:: Data shown
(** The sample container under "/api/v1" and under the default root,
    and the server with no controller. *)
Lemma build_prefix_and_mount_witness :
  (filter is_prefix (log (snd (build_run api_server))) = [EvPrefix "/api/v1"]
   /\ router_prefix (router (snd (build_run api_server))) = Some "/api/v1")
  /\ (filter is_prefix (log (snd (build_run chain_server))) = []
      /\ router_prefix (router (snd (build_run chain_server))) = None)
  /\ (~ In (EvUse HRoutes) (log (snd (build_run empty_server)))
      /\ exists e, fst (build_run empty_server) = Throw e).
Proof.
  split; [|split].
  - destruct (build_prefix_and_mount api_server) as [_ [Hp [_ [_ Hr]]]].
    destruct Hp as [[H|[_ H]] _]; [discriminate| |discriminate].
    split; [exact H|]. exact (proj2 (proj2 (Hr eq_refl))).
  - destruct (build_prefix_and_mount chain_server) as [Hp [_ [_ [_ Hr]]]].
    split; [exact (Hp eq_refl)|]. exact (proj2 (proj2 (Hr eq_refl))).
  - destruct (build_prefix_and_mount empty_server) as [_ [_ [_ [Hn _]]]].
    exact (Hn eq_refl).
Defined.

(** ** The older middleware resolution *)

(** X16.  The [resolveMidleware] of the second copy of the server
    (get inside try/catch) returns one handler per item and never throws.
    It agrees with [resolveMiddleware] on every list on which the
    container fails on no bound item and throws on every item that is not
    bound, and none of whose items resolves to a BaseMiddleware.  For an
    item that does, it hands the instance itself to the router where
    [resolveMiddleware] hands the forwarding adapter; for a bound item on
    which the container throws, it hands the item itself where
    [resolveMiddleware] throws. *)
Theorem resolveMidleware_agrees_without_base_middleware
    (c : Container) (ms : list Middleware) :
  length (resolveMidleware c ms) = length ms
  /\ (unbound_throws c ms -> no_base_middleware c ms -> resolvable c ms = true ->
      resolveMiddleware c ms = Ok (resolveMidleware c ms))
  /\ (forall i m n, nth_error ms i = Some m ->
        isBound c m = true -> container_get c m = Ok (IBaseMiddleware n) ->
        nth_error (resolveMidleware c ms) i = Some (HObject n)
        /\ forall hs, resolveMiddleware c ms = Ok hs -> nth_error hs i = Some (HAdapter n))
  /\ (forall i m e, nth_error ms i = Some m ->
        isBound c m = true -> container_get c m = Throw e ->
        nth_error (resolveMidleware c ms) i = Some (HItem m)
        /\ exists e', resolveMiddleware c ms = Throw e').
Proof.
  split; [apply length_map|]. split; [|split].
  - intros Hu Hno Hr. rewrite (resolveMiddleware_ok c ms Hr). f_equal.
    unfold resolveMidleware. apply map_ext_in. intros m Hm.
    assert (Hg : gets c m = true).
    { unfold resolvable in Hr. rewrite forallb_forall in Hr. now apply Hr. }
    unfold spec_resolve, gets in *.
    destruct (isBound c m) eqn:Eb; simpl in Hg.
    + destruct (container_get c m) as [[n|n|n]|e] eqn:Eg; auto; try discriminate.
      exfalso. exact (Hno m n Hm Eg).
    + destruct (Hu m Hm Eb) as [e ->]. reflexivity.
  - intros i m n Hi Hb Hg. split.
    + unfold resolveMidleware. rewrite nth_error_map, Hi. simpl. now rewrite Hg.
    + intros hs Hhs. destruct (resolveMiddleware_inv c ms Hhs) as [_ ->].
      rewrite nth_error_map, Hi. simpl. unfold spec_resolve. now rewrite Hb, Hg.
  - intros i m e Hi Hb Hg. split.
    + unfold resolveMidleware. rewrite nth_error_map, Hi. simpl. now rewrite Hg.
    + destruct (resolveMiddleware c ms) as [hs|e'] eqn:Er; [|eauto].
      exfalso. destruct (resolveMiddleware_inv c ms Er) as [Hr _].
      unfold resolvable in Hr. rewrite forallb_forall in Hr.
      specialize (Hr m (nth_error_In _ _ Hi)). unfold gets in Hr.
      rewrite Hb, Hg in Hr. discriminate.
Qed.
::::
▶ What the task asks: The whole listing needs repeating. Match each line exactly.

▶ Result of the task:
(** The sample container under "/api/v1" and under the default root,
    and the server with no controller. *)
Lemma build_prefix_and_mount_witness :
  (filter is_prefix (log (snd (build_run api_server))) = [EvPrefix "/api/v1"]
   /\ router_prefix (router (snd (build_run api_server))) = Some "/api/v1")
  /\ (filter is_prefix (log (snd (build_run chain_server))) = []
      /\ router_prefix (router (snd (build_run chain_server))) = None)
  /\ (~ In (EvUse HRoutes) (log (snd (build_run empty_server)))
      /\ exists e, fst (build_run empty_server) = Throw e).
Proof.
  split; [|split].
  - destruct (build_prefix_and_mount api_server) as [_ [Hp [_ [_ Hr]]]].
    destruct Hp as [[H|[_ H]] _]; [discriminate| |discriminate].
    split; [exact H|]. exact (proj2 (proj2 (Hr eq_refl))).
  - destruct (build_prefix_and_mount chain_server) as [Hp [_ [_ [_ Hr]]]].
    split; [exact (Hp eq_refl)|]. exact (proj2 (proj2 (Hr eq_refl))).
  - destruct (build_prefix_and_mount empty_server) as [_ [_ [_ [Hn _]]]].
    exact (Hn eq_refl).
Defined.

(** ** The older middleware resolution *)

(** X16.  The [resolveMidleware] of the second copy of the server
    (get inside try/catch) returns one handler per item and never throws.
    It agrees with [resolveMiddleware] on every list on which the
    container fails on no bound item and throws on every item that is not
    bound, and none of whose items resolves to a BaseMiddleware.  For an
    item that does, it hands the instance itself to the router where
    [resolveMiddleware] hands the forwarding adapter; for a bound item on
    which the container throws, it hands the item itself where
    [resolveMiddleware] throws. *)
Theorem resolveMidleware_agrees_without_base_middleware
    (c : Container) (ms : list Middleware) :
  length (resolveMidleware c ms) = length ms
  /\ (unbound_throws c ms -> no_base_middleware c ms -> resolvable c ms = true ->
      resolveMiddleware c ms = Ok (resolveMidleware c ms))
  /\ (forall i m n, nth_error ms i = Some m ->
        isBound c m = true -> container_get c m = Ok (IBaseMiddleware n) ->
        nth_error (resolveMidleware c ms) i = Some (HObject n)
        /\ forall hs, resolveMiddleware c ms = Ok hs -> nth_error hs i = Some (HAdapter n))
  /\ (forall i m e, nth_error ms i = Some m ->
        isBound c m = true -> container_get c m = Throw e ->
        nth_error (resolveMidleware c ms) i = Some (HItem m)
        /\ exists e', resolveMiddleware c ms = Throw e').
Proof.
  split; [apply length_map|]. split; [|split].
  - intros Hu Hno Hr. rewrite (resolveMiddleware_ok c ms Hr). f_equal.
    unfold resolveMidleware. apply map_ext_in. intros m Hm.
    assert (Hg : gets c m = true).
    { unfold resolvable in Hr. rewrite forallb_forall in Hr. now apply Hr. }
    unfold spec_resolve, gets in *.
    destruct (isBound c m) eqn:Eb; simpl in Hg.
    + destruct (container_get c m) as [[n|n|n]|e] eqn:Eg; auto; try discriminate.
      exfalso. exact (Hno m n Hm Eg).
    + destruct (Hu m Hm Eb) as [e ->]. reflexivity.
  - intros i m n Hi Hb Hg. split.
    + unfold resolveMidleware. rewrite nth_error_map, Hi. simpl. now rewrite Hg.
    + intros hs Hhs. destruct (resolveMiddleware_inv c ms Hhs) as [_ ->].
      rewrite nth_error_map, Hi. simpl. unfold spec_resolve. now rewrite Hb, Hg.
  - intros i m e Hi Hb Hg. split.
    + unfold resolveMidleware. rewrite nth_error_map, Hi. simpl. now rewrite Hg.
    + destruct (resolveMiddleware c ms) as [hs|e'] eqn:Er; [|eauto].
      exfalso. destruct (resolveMiddleware_inv c ms Er) as [Hr _].
      unfold resolvable in Hr. rewrite forallb_forall in Hr.
      specialize (Hr m (nth_error_In _ _ Hi)). unfold gets in Hr.
      rewrite Hb, Hg in Hr. discriminate.
Qed.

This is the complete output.